Material provided -
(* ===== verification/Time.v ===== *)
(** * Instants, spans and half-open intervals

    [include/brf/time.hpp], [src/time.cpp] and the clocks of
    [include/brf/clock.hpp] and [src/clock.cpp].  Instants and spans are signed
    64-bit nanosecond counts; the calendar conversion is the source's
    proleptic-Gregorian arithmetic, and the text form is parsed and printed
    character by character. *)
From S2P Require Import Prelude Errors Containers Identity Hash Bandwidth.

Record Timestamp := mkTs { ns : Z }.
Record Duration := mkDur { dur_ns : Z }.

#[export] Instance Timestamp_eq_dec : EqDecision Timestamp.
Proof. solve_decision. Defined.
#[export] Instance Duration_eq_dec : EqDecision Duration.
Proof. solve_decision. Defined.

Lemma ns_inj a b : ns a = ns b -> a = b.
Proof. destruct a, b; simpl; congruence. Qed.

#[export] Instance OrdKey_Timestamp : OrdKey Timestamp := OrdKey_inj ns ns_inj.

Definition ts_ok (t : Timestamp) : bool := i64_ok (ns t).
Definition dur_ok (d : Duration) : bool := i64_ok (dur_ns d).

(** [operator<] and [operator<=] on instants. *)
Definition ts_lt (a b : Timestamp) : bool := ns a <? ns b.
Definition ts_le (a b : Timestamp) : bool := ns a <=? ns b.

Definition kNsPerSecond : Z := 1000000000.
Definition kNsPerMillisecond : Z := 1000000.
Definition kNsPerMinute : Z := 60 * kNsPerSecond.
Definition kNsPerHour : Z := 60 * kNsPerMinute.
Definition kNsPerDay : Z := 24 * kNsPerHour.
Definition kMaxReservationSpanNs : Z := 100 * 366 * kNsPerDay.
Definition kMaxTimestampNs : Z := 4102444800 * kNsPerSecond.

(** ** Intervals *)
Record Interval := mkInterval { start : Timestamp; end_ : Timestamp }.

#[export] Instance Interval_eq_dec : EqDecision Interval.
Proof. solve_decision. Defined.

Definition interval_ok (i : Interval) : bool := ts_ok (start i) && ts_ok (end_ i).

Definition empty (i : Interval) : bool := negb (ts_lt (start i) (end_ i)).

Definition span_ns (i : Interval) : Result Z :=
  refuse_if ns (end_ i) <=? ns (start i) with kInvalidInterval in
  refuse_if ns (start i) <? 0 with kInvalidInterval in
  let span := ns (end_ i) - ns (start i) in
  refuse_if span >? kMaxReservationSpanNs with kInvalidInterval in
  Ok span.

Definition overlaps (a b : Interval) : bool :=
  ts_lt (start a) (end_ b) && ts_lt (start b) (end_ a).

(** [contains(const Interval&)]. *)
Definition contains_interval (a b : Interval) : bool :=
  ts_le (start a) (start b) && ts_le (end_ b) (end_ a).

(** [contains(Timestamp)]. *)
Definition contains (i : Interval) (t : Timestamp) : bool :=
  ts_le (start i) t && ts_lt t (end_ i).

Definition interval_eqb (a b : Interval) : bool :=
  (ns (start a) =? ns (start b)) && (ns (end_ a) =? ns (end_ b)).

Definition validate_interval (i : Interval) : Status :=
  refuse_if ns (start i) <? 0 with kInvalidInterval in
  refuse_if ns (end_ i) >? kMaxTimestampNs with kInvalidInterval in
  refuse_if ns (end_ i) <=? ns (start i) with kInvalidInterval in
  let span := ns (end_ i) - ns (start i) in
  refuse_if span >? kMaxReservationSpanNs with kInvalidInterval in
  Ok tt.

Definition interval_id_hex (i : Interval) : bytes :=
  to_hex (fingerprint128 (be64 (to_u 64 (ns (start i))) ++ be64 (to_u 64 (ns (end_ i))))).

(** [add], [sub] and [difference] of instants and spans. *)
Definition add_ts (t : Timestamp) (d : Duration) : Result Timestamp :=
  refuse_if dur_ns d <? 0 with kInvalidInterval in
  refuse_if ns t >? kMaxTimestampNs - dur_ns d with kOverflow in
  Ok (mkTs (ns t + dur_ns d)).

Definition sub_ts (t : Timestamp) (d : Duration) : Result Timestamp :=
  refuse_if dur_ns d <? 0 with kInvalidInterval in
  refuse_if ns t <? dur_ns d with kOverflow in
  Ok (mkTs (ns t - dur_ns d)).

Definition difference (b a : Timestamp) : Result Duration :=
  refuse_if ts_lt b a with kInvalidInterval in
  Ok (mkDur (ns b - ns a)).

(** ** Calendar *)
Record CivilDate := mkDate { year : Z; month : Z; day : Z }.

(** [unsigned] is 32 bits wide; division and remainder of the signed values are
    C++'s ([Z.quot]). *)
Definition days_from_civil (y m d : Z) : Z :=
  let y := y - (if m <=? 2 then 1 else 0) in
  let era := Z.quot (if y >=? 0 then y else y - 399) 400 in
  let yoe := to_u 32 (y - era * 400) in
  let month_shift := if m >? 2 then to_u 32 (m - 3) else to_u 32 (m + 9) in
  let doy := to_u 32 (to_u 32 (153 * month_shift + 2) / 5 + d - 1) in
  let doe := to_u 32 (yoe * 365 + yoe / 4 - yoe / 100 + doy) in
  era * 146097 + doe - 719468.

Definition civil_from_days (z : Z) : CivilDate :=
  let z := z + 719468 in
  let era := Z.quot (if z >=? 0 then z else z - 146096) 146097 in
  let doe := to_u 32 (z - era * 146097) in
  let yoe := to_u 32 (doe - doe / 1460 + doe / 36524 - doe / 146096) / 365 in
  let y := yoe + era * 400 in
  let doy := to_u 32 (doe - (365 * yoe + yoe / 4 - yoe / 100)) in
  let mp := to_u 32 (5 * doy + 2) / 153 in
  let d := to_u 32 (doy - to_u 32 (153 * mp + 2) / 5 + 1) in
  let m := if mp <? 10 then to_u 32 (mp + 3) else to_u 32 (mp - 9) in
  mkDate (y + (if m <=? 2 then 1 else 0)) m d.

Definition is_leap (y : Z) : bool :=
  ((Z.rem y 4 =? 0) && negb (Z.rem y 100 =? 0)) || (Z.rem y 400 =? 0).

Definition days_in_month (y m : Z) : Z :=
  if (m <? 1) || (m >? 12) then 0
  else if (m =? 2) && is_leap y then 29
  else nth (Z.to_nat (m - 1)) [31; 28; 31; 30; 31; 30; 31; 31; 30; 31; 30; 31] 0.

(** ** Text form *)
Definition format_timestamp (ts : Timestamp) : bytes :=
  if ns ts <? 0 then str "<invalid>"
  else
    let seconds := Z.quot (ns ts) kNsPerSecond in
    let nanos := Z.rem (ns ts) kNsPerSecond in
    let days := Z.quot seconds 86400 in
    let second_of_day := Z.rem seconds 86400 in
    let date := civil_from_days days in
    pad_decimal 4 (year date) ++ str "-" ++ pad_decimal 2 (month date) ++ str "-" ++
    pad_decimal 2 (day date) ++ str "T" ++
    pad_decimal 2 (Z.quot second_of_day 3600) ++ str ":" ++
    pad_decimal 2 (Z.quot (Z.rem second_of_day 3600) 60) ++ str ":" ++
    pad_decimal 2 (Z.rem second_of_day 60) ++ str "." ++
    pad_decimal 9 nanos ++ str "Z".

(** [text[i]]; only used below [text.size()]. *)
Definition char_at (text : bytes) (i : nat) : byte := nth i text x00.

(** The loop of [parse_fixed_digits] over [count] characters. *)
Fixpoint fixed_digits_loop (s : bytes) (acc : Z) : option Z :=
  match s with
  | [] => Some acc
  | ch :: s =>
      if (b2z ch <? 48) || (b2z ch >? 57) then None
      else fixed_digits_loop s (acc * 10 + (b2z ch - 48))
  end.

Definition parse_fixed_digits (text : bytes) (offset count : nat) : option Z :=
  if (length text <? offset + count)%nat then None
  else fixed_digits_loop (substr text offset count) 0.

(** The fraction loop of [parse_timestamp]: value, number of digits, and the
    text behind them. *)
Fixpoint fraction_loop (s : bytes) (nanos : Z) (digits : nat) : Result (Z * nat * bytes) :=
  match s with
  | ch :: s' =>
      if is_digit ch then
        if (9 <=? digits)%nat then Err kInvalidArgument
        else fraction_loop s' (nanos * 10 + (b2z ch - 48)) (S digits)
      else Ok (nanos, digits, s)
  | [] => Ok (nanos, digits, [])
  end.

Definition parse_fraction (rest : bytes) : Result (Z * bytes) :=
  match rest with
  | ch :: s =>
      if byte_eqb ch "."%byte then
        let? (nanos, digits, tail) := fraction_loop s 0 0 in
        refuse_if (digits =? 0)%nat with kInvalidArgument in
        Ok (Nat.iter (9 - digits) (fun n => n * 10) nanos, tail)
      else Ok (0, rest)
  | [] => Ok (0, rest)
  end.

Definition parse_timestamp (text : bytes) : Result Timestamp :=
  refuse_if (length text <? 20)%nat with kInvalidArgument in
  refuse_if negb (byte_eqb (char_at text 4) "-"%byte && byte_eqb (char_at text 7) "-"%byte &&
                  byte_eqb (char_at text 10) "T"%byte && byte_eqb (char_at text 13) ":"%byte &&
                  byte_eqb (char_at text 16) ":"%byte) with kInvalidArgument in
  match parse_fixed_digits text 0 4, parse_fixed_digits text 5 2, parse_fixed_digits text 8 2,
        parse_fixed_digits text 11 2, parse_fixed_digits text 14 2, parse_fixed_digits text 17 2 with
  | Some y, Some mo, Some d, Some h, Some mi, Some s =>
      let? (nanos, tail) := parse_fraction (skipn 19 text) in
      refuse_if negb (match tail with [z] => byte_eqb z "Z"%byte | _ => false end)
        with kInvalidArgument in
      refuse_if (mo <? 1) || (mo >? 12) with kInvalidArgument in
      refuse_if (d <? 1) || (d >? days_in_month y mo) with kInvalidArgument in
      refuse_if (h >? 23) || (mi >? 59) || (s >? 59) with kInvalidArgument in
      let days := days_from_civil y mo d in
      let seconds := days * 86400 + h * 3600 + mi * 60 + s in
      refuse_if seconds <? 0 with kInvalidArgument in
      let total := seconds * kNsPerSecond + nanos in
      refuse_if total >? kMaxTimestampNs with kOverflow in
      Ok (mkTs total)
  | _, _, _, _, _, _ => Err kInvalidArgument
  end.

--

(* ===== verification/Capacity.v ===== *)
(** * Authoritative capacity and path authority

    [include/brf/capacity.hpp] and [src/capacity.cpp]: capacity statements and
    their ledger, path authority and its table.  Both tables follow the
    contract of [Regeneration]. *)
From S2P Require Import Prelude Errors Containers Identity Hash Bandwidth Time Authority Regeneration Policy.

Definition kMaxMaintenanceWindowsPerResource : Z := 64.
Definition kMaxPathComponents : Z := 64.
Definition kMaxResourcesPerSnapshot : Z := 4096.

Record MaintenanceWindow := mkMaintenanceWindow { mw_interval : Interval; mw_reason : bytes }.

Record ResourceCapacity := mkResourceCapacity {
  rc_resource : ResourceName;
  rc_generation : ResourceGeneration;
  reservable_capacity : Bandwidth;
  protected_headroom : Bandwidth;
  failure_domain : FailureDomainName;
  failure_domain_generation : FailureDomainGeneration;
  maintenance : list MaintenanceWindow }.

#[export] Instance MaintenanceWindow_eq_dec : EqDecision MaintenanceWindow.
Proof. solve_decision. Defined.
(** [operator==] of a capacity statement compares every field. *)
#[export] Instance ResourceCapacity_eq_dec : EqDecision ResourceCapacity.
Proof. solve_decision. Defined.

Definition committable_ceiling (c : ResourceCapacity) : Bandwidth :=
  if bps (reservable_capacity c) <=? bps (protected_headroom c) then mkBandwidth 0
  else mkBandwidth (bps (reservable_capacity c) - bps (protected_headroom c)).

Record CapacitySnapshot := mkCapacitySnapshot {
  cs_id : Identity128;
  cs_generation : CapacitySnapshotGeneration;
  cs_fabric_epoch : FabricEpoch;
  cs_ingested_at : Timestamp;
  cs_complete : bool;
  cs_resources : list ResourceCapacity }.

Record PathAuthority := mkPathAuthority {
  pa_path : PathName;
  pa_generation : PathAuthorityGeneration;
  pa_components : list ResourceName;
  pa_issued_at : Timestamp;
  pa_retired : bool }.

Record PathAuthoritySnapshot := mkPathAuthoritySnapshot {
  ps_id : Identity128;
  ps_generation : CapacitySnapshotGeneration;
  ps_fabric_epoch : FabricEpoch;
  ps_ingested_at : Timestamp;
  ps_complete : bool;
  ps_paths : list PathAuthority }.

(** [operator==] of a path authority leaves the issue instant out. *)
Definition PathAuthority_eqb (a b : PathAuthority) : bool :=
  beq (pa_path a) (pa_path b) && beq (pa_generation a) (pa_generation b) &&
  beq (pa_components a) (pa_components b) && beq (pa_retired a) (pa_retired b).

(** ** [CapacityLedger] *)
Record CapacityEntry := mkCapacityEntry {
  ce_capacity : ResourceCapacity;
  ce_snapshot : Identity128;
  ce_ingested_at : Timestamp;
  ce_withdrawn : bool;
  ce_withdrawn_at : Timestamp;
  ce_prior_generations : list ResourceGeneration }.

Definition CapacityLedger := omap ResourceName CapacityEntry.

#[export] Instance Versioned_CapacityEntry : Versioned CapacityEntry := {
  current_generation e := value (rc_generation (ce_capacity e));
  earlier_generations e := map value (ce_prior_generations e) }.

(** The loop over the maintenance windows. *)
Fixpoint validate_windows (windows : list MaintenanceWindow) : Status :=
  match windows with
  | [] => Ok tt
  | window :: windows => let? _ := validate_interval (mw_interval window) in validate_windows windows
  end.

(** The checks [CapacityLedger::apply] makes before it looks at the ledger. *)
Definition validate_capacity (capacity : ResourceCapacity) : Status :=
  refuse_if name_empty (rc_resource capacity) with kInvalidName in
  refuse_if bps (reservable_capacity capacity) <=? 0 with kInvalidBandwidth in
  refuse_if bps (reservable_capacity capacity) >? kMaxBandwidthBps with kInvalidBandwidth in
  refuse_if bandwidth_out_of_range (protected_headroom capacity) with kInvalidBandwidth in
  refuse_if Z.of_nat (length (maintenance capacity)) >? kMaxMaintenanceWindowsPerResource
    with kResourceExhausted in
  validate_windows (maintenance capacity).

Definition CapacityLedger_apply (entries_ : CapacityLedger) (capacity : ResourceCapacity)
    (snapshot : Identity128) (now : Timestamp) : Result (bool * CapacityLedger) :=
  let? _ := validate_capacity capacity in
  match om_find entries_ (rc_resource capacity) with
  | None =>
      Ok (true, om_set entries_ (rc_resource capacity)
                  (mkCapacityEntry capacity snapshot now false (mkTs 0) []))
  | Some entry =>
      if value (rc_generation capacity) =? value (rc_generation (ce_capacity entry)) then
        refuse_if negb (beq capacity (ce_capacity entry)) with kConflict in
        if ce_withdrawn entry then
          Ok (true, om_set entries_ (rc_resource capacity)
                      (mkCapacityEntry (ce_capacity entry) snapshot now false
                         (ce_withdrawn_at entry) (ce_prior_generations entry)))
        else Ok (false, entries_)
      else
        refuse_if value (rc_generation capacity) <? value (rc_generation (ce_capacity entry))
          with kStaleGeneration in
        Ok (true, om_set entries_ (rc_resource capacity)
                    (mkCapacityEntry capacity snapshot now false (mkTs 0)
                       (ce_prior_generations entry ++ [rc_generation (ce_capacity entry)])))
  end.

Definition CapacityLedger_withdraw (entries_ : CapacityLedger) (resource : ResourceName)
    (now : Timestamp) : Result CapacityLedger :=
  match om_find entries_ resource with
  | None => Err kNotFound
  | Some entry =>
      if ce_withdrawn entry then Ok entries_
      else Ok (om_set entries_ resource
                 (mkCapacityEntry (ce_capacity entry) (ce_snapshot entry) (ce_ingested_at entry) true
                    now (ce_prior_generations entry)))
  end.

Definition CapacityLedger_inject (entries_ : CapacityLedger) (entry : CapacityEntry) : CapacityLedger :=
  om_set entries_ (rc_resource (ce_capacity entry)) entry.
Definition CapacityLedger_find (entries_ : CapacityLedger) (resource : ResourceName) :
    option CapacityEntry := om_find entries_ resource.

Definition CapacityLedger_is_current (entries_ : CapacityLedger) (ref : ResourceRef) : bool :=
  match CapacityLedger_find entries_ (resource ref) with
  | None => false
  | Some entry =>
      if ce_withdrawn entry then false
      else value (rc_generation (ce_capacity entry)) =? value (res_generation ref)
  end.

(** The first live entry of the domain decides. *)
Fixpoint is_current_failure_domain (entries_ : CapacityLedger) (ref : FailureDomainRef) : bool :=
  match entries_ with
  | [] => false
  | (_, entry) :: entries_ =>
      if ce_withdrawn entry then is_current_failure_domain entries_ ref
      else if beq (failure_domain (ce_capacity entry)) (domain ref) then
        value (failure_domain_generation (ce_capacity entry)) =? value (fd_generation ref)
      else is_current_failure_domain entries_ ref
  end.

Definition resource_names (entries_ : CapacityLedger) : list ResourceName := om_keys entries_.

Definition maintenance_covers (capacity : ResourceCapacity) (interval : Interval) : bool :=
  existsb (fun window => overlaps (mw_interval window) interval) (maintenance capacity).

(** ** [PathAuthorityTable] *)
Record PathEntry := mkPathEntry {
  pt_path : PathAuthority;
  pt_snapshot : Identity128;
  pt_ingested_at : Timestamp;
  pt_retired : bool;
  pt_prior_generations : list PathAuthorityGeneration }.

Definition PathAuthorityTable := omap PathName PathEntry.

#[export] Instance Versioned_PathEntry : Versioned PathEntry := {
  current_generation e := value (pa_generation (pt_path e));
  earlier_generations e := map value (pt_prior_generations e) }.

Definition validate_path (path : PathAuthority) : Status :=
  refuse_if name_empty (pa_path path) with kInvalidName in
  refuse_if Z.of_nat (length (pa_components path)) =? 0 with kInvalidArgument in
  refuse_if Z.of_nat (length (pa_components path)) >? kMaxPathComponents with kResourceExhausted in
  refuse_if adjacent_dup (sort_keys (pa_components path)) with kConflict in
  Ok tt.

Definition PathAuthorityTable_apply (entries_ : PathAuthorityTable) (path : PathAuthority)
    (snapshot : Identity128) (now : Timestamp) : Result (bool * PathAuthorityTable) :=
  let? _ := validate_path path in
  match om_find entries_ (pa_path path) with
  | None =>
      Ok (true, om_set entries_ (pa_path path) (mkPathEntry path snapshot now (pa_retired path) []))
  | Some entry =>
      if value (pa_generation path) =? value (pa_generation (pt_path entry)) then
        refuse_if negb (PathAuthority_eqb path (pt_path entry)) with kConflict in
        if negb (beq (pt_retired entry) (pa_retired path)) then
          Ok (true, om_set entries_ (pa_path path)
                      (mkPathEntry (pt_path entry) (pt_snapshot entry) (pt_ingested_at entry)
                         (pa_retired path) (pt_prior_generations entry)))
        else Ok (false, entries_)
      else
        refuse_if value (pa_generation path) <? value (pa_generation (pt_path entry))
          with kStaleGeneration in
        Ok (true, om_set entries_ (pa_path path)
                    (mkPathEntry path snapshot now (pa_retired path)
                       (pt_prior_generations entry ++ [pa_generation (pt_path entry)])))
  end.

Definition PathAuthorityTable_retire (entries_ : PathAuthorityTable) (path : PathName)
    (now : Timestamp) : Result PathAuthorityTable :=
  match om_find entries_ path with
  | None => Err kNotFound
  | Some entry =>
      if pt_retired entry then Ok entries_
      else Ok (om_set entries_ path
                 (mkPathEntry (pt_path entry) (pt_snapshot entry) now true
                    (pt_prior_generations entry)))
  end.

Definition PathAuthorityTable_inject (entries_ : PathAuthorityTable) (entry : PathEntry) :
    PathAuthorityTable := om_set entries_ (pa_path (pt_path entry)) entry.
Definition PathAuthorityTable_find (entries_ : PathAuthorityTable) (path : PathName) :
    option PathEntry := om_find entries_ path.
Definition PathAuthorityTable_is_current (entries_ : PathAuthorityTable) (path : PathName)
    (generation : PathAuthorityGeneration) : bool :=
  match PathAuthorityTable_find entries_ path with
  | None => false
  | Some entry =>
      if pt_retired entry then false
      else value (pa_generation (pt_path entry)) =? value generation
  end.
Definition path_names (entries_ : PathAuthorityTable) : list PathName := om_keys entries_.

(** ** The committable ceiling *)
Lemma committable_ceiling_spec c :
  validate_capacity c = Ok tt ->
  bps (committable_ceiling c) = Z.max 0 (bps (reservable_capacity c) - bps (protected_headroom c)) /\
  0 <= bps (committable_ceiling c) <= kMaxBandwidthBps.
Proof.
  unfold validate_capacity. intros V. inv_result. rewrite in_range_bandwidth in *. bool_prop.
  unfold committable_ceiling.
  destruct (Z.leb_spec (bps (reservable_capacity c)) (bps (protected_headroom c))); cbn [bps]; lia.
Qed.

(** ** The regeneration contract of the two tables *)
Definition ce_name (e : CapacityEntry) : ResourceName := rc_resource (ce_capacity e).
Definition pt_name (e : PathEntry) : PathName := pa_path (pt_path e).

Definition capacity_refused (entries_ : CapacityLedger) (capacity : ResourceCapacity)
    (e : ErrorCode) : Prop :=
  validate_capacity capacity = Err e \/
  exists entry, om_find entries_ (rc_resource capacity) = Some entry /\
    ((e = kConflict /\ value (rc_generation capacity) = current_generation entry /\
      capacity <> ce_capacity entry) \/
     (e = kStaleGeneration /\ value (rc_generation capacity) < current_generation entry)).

Assignment -
Where the data above reaches the line holding "refuse_if negb (PathAuthority_eqb", begin printing, and stop after the line holding "bps (committable_ceiling c) = Z.max". Each line must be reproduced exactly, with nothing else added.

Written answer -
        refuse_if negb (PathAuthority_eqb path (pt_path entry)) with kConflict in
        if negb (beq (pt_retired entry) (pa_retired path)) then
          Ok (true, om_set entries_ (pa_path path)
                      (mkPathEntry (pt_path entry) (pt_snapshot entry) (pt_ingested_at entry)
                         (pa_retired path) (pt_prior_generations entry)))
        else Ok (false, entries_)
      else
        refuse_if value (pa_generation path) <? value (pa_generation (pt_path entry))
          with kStaleGeneration in
        Ok (true, om_set entries_ (pa_path path)
                    (mkPathEntry path snapshot now (pa_retired path)
                       (pt_prior_generations entry ++ [pa_generation (pt_path entry)])))
  end.

Definition PathAuthorityTable_retire (entries_ : PathAuthorityTable) (path : PathName)
    (now : Timestamp) : Result PathAuthorityTable :=
  match om_find entries_ path with
  | None => Err kNotFound
  | Some entry =>
      if pt_retired entry then Ok entries_
      else Ok (om_set entries_ path
                 (mkPathEntry (pt_path entry) (pt_snapshot entry) now true
                    (pt_prior_generations entry)))
  end.

Definition PathAuthorityTable_inject (entries_ : PathAuthorityTable) (entry : PathEntry) :
    PathAuthorityTable := om_set entries_ (pa_path (pt_path entry)) entry.
Definition PathAuthorityTable_find (entries_ : PathAuthorityTable) (path : PathName) :
    option PathEntry := om_find entries_ path.
Definition PathAuthorityTable_is_current (entries_ : PathAuthorityTable) (path : PathName)
    (generation : PathAuthorityGeneration) : bool :=
  match PathAuthorityTable_find entries_ path with
  | None => false
  | Some entry =>
      if pt_retired entry then false
      else value (pa_generation (pt_path entry)) =? value generation
  end.
Definition path_names (entries_ : PathAuthorityTable) : list PathName := om_keys entries_.

(** ** The committable ceiling *)
Lemma committable_ceiling_spec c :
  validate_capacity c = Ok tt ->
  bps (committable_ceiling c) = Z.max 0 (bps (reservable_capacity c) - bps (protected_headroom c)) /\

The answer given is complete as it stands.